On ne pouvait s’arrêter longtemps a gémir sur le triste état de la ville, car l’hôte et l’hôtesse et tous les Mayençais auxquels on adressait la parole semblaient oublier leurs propres souffrances pour se répandre en longs récits sur la détresse sans bornes dans laquelle les bourgeois de Mayence, forcés de quitter la ville, s’étaient vus plongés entre les ennemis du dedans et du dehjors. En effet, ce n’était pas seulement la guerre, c’étaient les fureurs de l’anarchie qui avaient préparé et causé ce malheur.

Nos esprits se reposèrent un peu de ces calamités et de ces misères, au récit des actions héroïques de braves Mayençais. Ils jugèrent d’abord, avec effroi, le bombardement un désastre inévitable ; la puissance destructive des boulets rouges était si grande, le mal si terrible, que nul ne croyait pouvoir y opposer de résistance ; mais enfin, familiarisé avec le danger, on résolut d’y faire tête.
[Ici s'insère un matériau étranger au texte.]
Lemma decodeByteArray_keeps t n e :
  kind_of env t = KArray n e -> is_u8 e = true -> keeps t (decodeByteArray t).
Proof.
  intros Hk He s old s' v err H Hs Ho.
  destruct old as [| | |arr| | | | | | |]; try done. unfold decodeByteArray in H.
  assert (forall b, length b = length arr -> bytes_ok b -> typed t (VBytes b)) as Hb.
  { intros b Hl Hb. inversion Ho; subst; [congruence|]. eapply ty_byte_array; [by rewrite Hl|done|done]. }
  assert (bytes_ok arr) as Harr by (inversion Ho; done).
  destruct (StreamKind s) as [s1 [er|[k m]]] eqn:E; pose proof (StreamKind_st _ _ _ E Hs) as H1;
    [injection H as <- <- _; done|].
  destruct k.
  - destruct arr as [|x [|y arr]]; try (injection H as <- <- _; done).
    destruct (Uint s1) as [s2 res] eqn:Eu. destruct (uint_st 64 _ _ _ Eu H1) as [H2 _]; [done..|].
    injection H as <- <- _. split; [done|]. apply Hb; [done|]. constructor; [|constructor].
    destruct res; [unfold byte_ok; lia|apply Z.mod_pos_bound; lia].
  - repeat (split_if; [injection H as <- <- _; done|]).
    destruct (readFull (len arr) s1) as [s2 [got er]] eqn:Ef.
    destruct (readFull_st _ _ _ _ _ Ef H1) as (H2 & H3 & _ & H4). destruct er as [er|].
    + injection H as <- <- _. split; [done|]. apply Hb; [|by apply bytes_ok_copy_into].
      pose proof (len_copy_into arr got). unfold len in *. lia.
    + assert (length got = length arr) as Hl by (specialize (H4 eq_refl); unfold len in *; lia).
      destruct got as [|x [|y got]]; [|split_if|]; injection H as <- <- _; (split; [done|]); by apply Hb.
  - injection H as <- <- _. done.
Qed.

(** ** Lists *)

Lemma u8_kind e : is_u8 e = true -> kind_of env e = KUint W8.
Proof. unfold is_u8. destruct (kind_of env e) as [|[]| | | | | | |]; done. Qed.

Lemma u8_uints e b : is_u8 e = true -> bytes_ok b -> Forall (typed e) (map VUint b).
Proof.
  intros He Hb. apply Forall_map. eapply Forall_impl; [exact Hb|]. intros x Hx.
  eapply ty_uint; [by apply u8_kind|]. simpl. unfold byte_ok in Hx. lia.
Qed.

Definition uint_of (v : val) : Z := match v with VUint n => n | _ => 0 end.

Lemma u8_back e l : is_u8 e = true -> Forall (typed e) l -> bytes_ok (map uint_of l).
Proof.
  intros He Hl. apply Forall_map. eapply Forall_impl; [exact Hl|]. intros v Hv. apply u8_kind in He.
  inversion Hv; subst; simpl; unfold byte_ok; try lia.
  assert (w = W8) as -> by congruence. simpl in *. lia.
Qed.

Lemma cells_typed t e old : kind_of env t = KSlice e -> typed t old ->
  exists l spare, cells_of old = Some (l, spare) /\ Forall (typed e) l /\ Forall (typed e) spare /\
    forall l' spare', Forall (typed e) l' -> Forall (typed e) spare' -> typed t (of_cells old l' spare').
Proof.
  intros Hk Ho. inversion Ho as [| | |? e' b Hk' He Hb|? ? b Hk'|? e' l sp Hk' He Hl| | |? ? ? Hk'| | |];
    subst; try congruence.
  - assert (e' = e) as -> by congruence. exists (map VUint b), []. split; [done|].
    split; [by apply u8_uints|]. split; [constructor|]. intros l' sp' Hl' _. simpl.
    eapply ty_bytes; [done|done|]. by apply (u8_back e).
  - assert (e' = e) as -> by congruence. exists l, sp. split; [done|].
    split; [apply Forall_forall; intros v Hv; apply Hl, elem_of_app; auto|].
    split; [apply Forall_forall; intros v Hv; apply Hl, elem_of_app; auto|].
    intros l' sp' Hl' Hsp'. simpl. eapply ty_slice; [done|done|].
    intros v [Hv|Hv]%elem_of_app; [exact (proj1 (Forall_forall _ _) Hl' v Hv)|exact (proj1 (Forall_forall _ _) Hsp' v Hv)].
  - exfalso. simpl in Hk. congruence.
Qed.

Section Elems.
Context (e : typ) (dec : Stream -> val -> D) (zero : val).
Context (Hdec : keeps e dec) (Hzero : typed e zero).

Lemma elems_keeps fuel i s l spare s' l' spare' err :
  decodeSliceElems_loop dec zero fuel i s l spare = Ok (s', (l', spare'), err) ->
  st_ok s -> Forall (typed e) l -> Forall (typed e) spare -> (i <= length l)%nat ->
  st_ok s' /\ Forall (typed e) l' /\ Forall (typed e) spare'.
Proof.
  revert i s l spare. induction fuel as [|fuel IH]; intros i s l spare H Hs Hl Hsp Hi; [done|]. simpl in H.
  destruct (RlpCanon.cell_ready zero (typed e) Hzero i l spare Hl Hsp Hi)
    as (l2 & s2 & old & E & Ei & Ho & Hl2 & Hs2 & _ & Hlen).
  destruct (grow zero i l spare) as [l1 s1]. simpl in E. rewrite E, Ei in H. cbn [rbind] in H.
  apply rbind_Ok_inv in H as ([[s3 v] er] & Ed & H). destruct (Hdec _ _ _ _ _ Ed Hs Ho) as [Hs3 Hv].
  assert (Forall (typed e) (<[i:=v]> l2)) as Hins by by apply Forall_insert.
  destruct er as [er|]; [|by eapply IH in H; [|done..|rewrite length_insert; lia]].
  destruct (decide (er = EOL)) as [->|Hne].
  - injection H as <- <- <- _. split; [done|]. split; [by apply Forall_take|].
    apply Forall_app. split; [by apply Forall_drop|done].
  - destruct er; try done; injection H as <- <- <- _; done.
Qed.

Lemma SliceElems_keeps fuel t : kind_of env t = KSlice e -> keeps t (decodeSliceElems dec zero fuel).
Proof.
  intros Hk s old s' v err H Hs Ho. unfold decodeSliceElems in H.
  destruct (cells_typed t e old Hk Ho) as (l & sp & E & Hl & Hsp & Hb). rewrite E in H.
  apply rbind_Ok_inv in H as ([[s1 [l1 sp1]] er] & El & [= <- <- _]).
  destruct (elems_keeps _ _ _ _ _ _ _ _ _ El Hs Hl Hsp ltac:(lia)) as (H1 & H2 & H3).
  split; [done|]. by apply Hb.
Qed.

Lemma ListSlice_keeps fuel t : kind_of env t = KSlice e -> keeps t (decodeListSlice dec zero fuel t).
Proof.
  intros Hk s old s' v err H Hs Ho. unfold decodeListSlice in H.
  destruct (StreamList s) as [s1 [er|n]] eqn:E; pose proof (StreamList_st _ _ _ E Hs) as H1;
    [injection H as <- <- _; done|].
  destruct (n =? 0).
  - destruct (ListEnd s1) as [s2 er] eqn:El. injection H as <- <- _.
    split; [by eapply ListEnd_st|]. destruct (cells_typed t e old Hk Ho) as (l & sp & _ & _ & _ & Hb).
    apply Hb; constructor.
  - apply rbind_Ok_inv in H as ([[s2 v2] er] & Ed & H).
    destruct (SliceElems_keeps fuel t Hk _ _ _ _ _ Ed H1 Ho) as [H2 Hv].
    destruct er; [injection H as <- <- _; done|]. destruct (ListEnd s2) as [s3 er] eqn:El.
    injection H as <- <- _. split; [by eapply ListEnd_st|done].
Qed.

End Elems.

Section ArrayElems.
Context (e : typ) (dec : Stream -> val -> D) (Hdec : keeps e dec).

Lemma array_loop_keeps after i s before s' l' err :
  decodeListArray_loop dec i s before after = Ok (s', l', err) ->
  st_ok s -> Forall (typed e) before -> Forall (typed e) after ->
  st_ok s' /\ Forall (typed e) l' /\ length l' = (length before + length after)%nat.
Proof.
  revert i s before. induction after as [|old after IH]; intros i s before H Hs Hb Ha; simpl in H.
  - injection H as <- <- _. split; [done|]. split; [done|]. simpl. lia.
  - apply Forall_cons in Ha as [Ho Ha]. apply rbind_Ok_inv in H as ([[s1 v] er] & Ed & H).
    destruct (Hdec _ _ _ _ _ Ed Hs Ho) as [Hs1 Hv].
    assert (Forall (typed e) (before ++ v :: after)) as Hall by (apply Forall_app; split; [done|by constructor]).
    assert (length (before ++ v :: after) = length before + length (old :: after))%nat as Hlen
      by (rewrite length_app; done).
    destruct er as [er|]; [destruct (decide (er = EOL)) as [->|]; [|destruct er; try done]; injection H as <- <- _; done|].
    apply IH in H as (H1 & H2 & H3); [|done|apply Forall_app; split; [done|by constructor]|done].
    split; [done|]. split; [done|]. rewrite H3, length_app. simpl. lia.
Qed.

Lemma ListArray_keeps t n : kind_of env t = KArray n e -> keeps t (decodeListArray dec t).
Proof.
  intros Hk s old s' v err H Hs Ho. unfold decodeListArray in H.
  destruct (StreamList s) as [s1 [er|m]] eqn:E; pose proof (StreamList_st _ _ _ E Hs) as H1;
    [injection H as <- <- _; done|].
  assert (exists l, RlpEncode.elements old = Some l /\ Forall (typed e) l /\ forall l', Forall (typed e) l' ->
    length l' = length l -> typed t match old with VBytes _ => VBytes (map uint_of l') | _ => VArray l' end)
    as (l & El & Hl & Hb).
  { inversion Ho as [| | |? ? b Hk'|? e' b Hk' He Hb| |? e' l Hk' He Hl| |? ? ? Hk'| | |]; subst; try congruence.
    - rewrite Hk in Hk'. injection Hk' as -> ->. exists (map VUint b). split; [done|]. split; [by apply u8_uints|].
      intros l' Hl' Hlen. eapply ty_byte_array; [by rewrite length_map, Hlen, length_map|done|by apply (u8_back e')].
    - rewrite Hk in Hk'. injection Hk' as -> ->. exists l. split; [done|]. split; [by apply Forall_forall|].
      intros l' Hl' Hlen. eapply ty_array; [by rewrite Hlen|done|]. by apply Forall_forall.
    - simpl in Hk. congruence. }
  rewrite El in H. apply rbind_Ok_inv in H as ([[s2 l2] [er i]] & Ed & H).
  destruct (array_loop_keeps _ _ _ _ _ _ _ Ed H1 (List.Forall_nil _) Hl) as (H2 & H3 & H4).
  specialize (Hb l2 H3 H4). destruct er; [injection H as <- <- _; done|].
  destruct (i <? length l)%nat; [injection H as <- <- _; done|].
  destruct (ListEnd s2) as [s3 er] eqn:Ee. injection H as <- <- _. split; [by eapply ListEnd_st|done].
Qed.
End ArrayElems.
Une bombe tombait-elle dans une maison, on l’éteignait avec de l’eau toute prête, et c’était un sujet de gaillardes plaisanteries. On contait merveilles de femmes héroïques, qui s’étaient ainsi sauvées elles et leurs familles. Mais on eut à regretter aussi de braves gens : un pharmacien et son fils furent victimes d’un pareil acte de courage.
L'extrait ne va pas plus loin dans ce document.